Testing was accomplished by the ground test team operating the Arnold Engineering Development Complex (AEDC) Aerodynamic and Propulsion Test Unit (APTU) at Arnold Air Force Base.

Kirk Butler, director of operations for the AEDC’s Hypersonic Systems Test Branch and ground test team section lead, said, “AEDC and the APTU facility have been proud to partner on this challenging and rewarding test program. The test team has worked through COVID-19 restraints, shared base resources and hardware limitations to make the test successful.”

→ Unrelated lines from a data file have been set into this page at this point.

(** A completed call hands the invariant on, as long as the counters stay in
    the range where the product is computed to within one. *)
Lemma counts_inv_step b f db c st db' :
  positive_finite f →
  (1 <= 2 * inject_Z (Z.of_nat b) * double_value f)%Q →
  counts_inv b f db → run_call db c = Some (st, db') →
  exact_range (no_buckets_ db') f → counts_inv b f db'.
Proof.
  intros Hfin Hone (Hf & Hnr & Hnb & Hb & Hcount)
    (db1 & Hgrow & Hit' & Hnb' & Hf' & Hnr')%run_call_counts Hrange.
  apply grow_counts in Hgrow as (Hit1 & Hf1 & Hgrown).
  pose proof (double_value_nonneg f Hfin) as Hv.
  assert (no_items_ db' ≤ no_items_ db + 1) as Hle.
  { rewrite Hit', Hit1. destruct (insert_status_eqb st new_string); lia. }
  unfold counts_inv. rewrite Hf', Hf1, Hnr'. split; [done|].
  rewrite Hnb' in Hrange |- *.
  destruct (Nat.leb_spec (next_resize_ db) (no_items_ db + 1)) as [Hgrow|Hstay].
  - destruct Hgrown as [Hnb1 ->]. rewrite Hnb1, Hf in *. split; [done|].
    split; [lia|]. split; [lia|].
    rewrite Nat2Z.inj_mul, inject_Z_mult, <-Qmult_assoc.
    change (inject_Z (Z.of_nat 2)) with 2%Q.
    assert (inject_Z (Z.of_nat b) * double_value f
            <= inject_Z (Z.of_nat (no_buckets_ db)) * double_value f)%Q as Hbn.
    { apply Qmult_le_compat_r; [rewrite <-Zle_Qle; lia|done]. }
    rewrite <-Qmult_assoc in Hone.
    set (y := (inject_Z (Z.of_nat (no_buckets_ db)) * double_value f)%Q) in *.
    set (x := (inject_Z (Z.of_nat b) * double_value f)%Q) in *.
    destruct (no_items_ db) as [|i] eqn:Hi.
    + assert (inject_Z (Z.of_nat (no_items_ db')) <= 1)%Q as H1.
      { change 1%Q with (inject_Z 1). rewrite <-Zle_Qle. lia. }
      clearbody x y. lra.
    + assert (inject_Z (Z.of_nat (no_items_ db'))
              <= inject_Z (Z.of_nat (S i)) + 1)%Q as H1.
      { rewrite <-(inject_Z_plus _ 1), <-Zle_Qle. lia. }
      assert (1 <= inject_Z (Z.of_nat (S i)))%Q as H2.
      { change 1%Q with (inject_Z 1). rewrite <-Zle_Qle. lia. }
      clearbody x y. lra.
  - subst db1. split; [done|]. split; [done|]. split; [done|].
    pose proof (resize_threshold_bound (no_buckets_ db) f Hfin Hrange) as Hbound.
    rewrite <-Hnr in Hbound.
    set (y := (inject_Z (Z.of_nat (no_buckets_ db)) * double_value f)%Q) in *.
    assert (inject_Z (Z.of_nat (no_items_ db')) + 1
            <= inject_Z (Z.of_nat (next_resize_ db)) ∨
            inject_Z (Z.of_nat (no_items_ db'))
            <= inject_Z (Z.of_nat (no_items_ db)))%Q as [H1|H1].
    { rewrite Hit'. destruct (insert_status_eqb st new_string).
      - left. rewrite <-(inject_Z_plus _ 1), <-Zle_Qle. lia.
      - right. apply Qle_refl. }
    + clearbody y. lra.
    + clearbody y. lra.
Qed.

Lemma counts_inv_run b f db cs db' :
  positive_finite f →
  (1 <= 2 * inject_Z (Z.of_nat b) * double_value f)%Q →
  counts_inv b f db → run_calls db cs = Some db' →
  exact_range (no_buckets_ db') f → counts_inv b f db'.
Proof.
  intros Hfin Hone. revert db. induction cs as [|c cs IH]; intros db Hinv; simpl.
  - by intros [= <-].
  - destruct (run_call db c) as [[st db1]|] eqn:Hrun; simpl; [|done].
    intros Hrest Hrange. apply (IH db1); [|done..].
    apply (counts_inv_step b f db c st db1); [done..|].
    destruct (run_calls_buckets _ _ _ Hrest) as (k & _ & Hk).
    apply (exact_range_mono _ (no_buckets_ db')); [done| |done].
    rewrite Hk. pose proof (Nat.pow_nonzero 2 k). nia.
Qed.

Lemma counts_inv_load b f db :
  counts_inv b f db → (load_factor db <= double_value f)%Q.
Proof.
  intros (_ & _ & Hnb & _ & Hcount). unfold load_factor.
  apply Qle_shift_div_r.
  { change 0%Q with (inject_Z 0). rewrite <-Zlt_Qlt. lia. }
  by rewrite Qmult_comm.
Qed.

End counter_facts.

(** C5, as the specification states it, fails: a table built with one
    bucket and load factor 0.25 holds one item in two buckets after its
    first insert, a load factor of 1/2. *)
Lemma load_factor_exceeded :
  ∃ db,
    run_calls (new_map_database 1 (dyadic 1 (-2))) [call_insert 0 (bytes "a") 1]
    = Some db ∧
    no_items_ db = 1 ∧ no_buckets_ db = 2 ∧
    double_value (dyadic 1 (-2)) == 1 # 4 ∧
    ¬ (load_factor db <= double_value (dyadic 1 (-2)))%Q.
Proof.
  eexists. split; [vm_compute; reflexivity|]. split; [done|]. split; [done|].
  split; [by vm_compute|]. vm_compute. intros H. by apply H.
Qed.

(** C5, amended. For a table built with [b] buckets and a positive finite
    load factor [f] with [1 ≤ 2 * b * f], and as long as the bucket count
    and its product with [f] are below [2 ^ 53]: after every completed
    [insert] or [insert_prefix] the item count divided by the bucket count
    is at most [f], the bucket count is at least [b], and the next call
    doubles the buckets, before it inserts, exactly when the item count
    plus one reaches the threshold, the floor of the [double] product
    [bucket_count * f]. *)
Theorem load_factor_bound b f cs db :
  positive_finite f →
  (1 <= 2 * inject_Z (Z.of_nat b) * double_value f)%Q →
  run_calls (new_map_database b f) cs = Some db →
  exact_range (no_buckets_ db) f →
  (load_factor db <= double_value f)%Q ∧ b ≤ no_buckets_ db ∧
  next_resize_ db = resize_threshold (no_buckets_ db) f ∧
  ∀ c st db', run_call db c = Some (st, db') →
    no_buckets_ db' =
      (if resize_threshold (no_buckets_ db) f <=? no_items_ db + 1
       then 2 * no_buckets_ db else no_buckets_ db) ∧
    (exact_range (no_buckets_ db') f →
     (load_factor db' <= double_value f)%Q).
Proof.
  intros Hfin Hone Hrun Hrange.
  assert (0 < b) as Hb.
  { destruct b; [|lia]. exfalso. apply (Qle_not_lt _ _ Hone).
    change (inject_Z (Z.of_nat 0)) with 0%Q. by rewrite Qmult_0_r, Qmult_0_l. }
  pose proof (counts_inv_run b f _ cs db Hfin Hone
                (counts_inv_new b f Hfin Hb) Hrun Hrange) as Hinv.
  split; [by eapply counts_inv_load|].
  pose proof Hinv as (Hf & Hnr & Hnb & Hbn & Hcount).
  split; [done|]. split; [done|]. intros c st db' Hcall. split.
  - rewrite <-Hnr. by eapply run_call_buckets.
  - intros Hrange'. eapply counts_inv_load, counts_inv_step; done.
Qed.

Lemma load_factor_bound_witness :
  ∃ db,
    run_calls (new_map_database 10 three_tenths)
      [call_insert 9 (bytes "ab") 2; call_insert 9 (bytes "ab") 2;
       call_insert_prefix 6 9 (bytes "cd") 2; call_insert 1 (bytes "x") 1]
    = Some db ∧
    no_items_ db = 3 ∧ no_buckets_ db = 20 ∧
    (load_factor db <= double_value three_tenths)%Q ∧ 10 ≤ no_buckets_ db ∧
    next_resize_ db = resize_threshold (no_buckets_ db) three_tenths ∧
    ∀ c st db', run_call db c = Some (st, db') →
      no_buckets_ db' =
        (if resize_threshold (no_buckets_ db) three_tenths <=? no_items_ db + 1
         then 2 * no_buckets_ db else no_buckets_ db) ∧
      (exact_range (no_buckets_ db') three_tenths →
       (load_factor db' <= double_value three_tenths)%Q).
Proof.
  eexists. split; [vm_compute; reflexivity|].
  split; [reflexivity|]. split; [reflexivity|].
  apply (load_factor_bound 10 three_tenths
           [call_insert 9 (bytes "ab") 2; call_insert 9 (bytes "ab") 2;
            call_insert_prefix 6 9 (bytes "cd") 2; call_insert 1 (bytes "x") 1]).
  - exact Logic.I.
  - by vm_compute.
  - vm_compute. reflexivity.
  - split; by vm_compute.
Defined.

(** ** Rehashing *)

(** C6. In every reachable state, so after every [insert] and
    [insert_prefix], each chain is strictly increasing by hash; [rehash]
    then succeeds, its bucket array has twice the buckets, every entry sits
    in the bucket [hash mod new_bucket_count], the entries are the same up
    to order, and each chain is again strictly increasing by hash. *)
Theorem rehash_relinks db :
  reachable db →
  (∀ l, l ∈ buckets_ db → chain_sorted l) ∧
  length (buckets_ db) = no_buckets_ db ∧
  ∃ db',
    rehash db = Some db' ∧
    length (buckets_ db') = 2 * no_buckets_ db ∧
    no_buckets_ db' = 2 * no_buckets_ db ∧
    (∀ i l x, buckets_ db' !! i = Some l → x ∈ l →
              i = N.to_nat (node_hash x) mod no_buckets_ db') ∧
    entries db' ≡ₚ entries db ∧
    (∀ l, l ∈ buckets_ db' → chain_sorted l).
Proof.
  intros Hwf%reachable_wf.
  assert (∀ d, wf d → ∀ l, l ∈ buckets_ d → chain_sorted l) as Hsorted.
  { intros d [Hok _ _] l [i Hi]%list_elem_of_lookup.
    by destruct (array_chain _ _ Hok i l Hi). }
  split; [by apply Hsorted|].
  split; [by destruct Hwf as [[] _ _]|].
  destruct (rehash_ok db Hwf) as (db' & Hre & Hwf' & Hperm & Hnb & _).
  exists db'. split; [done|].
  split; [by rewrite <-Hnb; destruct Hwf' as [[] _ _]|]. split; [done|].
  split; [|split; [done|by apply Hsorted]].
  intros i l x Hi Hx. destruct Hwf' as [Hok' _ _].
  destruct (array_chain _ _ Hok' i l Hi) as [_ Hall].
  apply (proj1 (Forall_forall _ _)) with (x := x) in Hall as [? _]; done.
Qed.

Aerojet Rocketdyne has continued to improve the aerothermal performance, affordability, scalability and rapid manufacturability of scramjet engines to meet emerging needs. The company’s innovative design incorporates numerous advanced technologies and manufacturing materials and processes.

With ongoing investments in facility modernisation, retention of highly-skilled personnel, and decades of expertise in scramjets, solid rocket motors and warheads, the company is well-positioned to meet a range of defence operational requirements.

Aerojet Rocketdyne, a subsidiary of Aerojet Rocketdyne Holdings, is a world-recognised aerospace and defence leader that provides propulsion systems and energetics to the space, missile defence and strategic systems, and tactical systems areas, in support of domestic and international customers.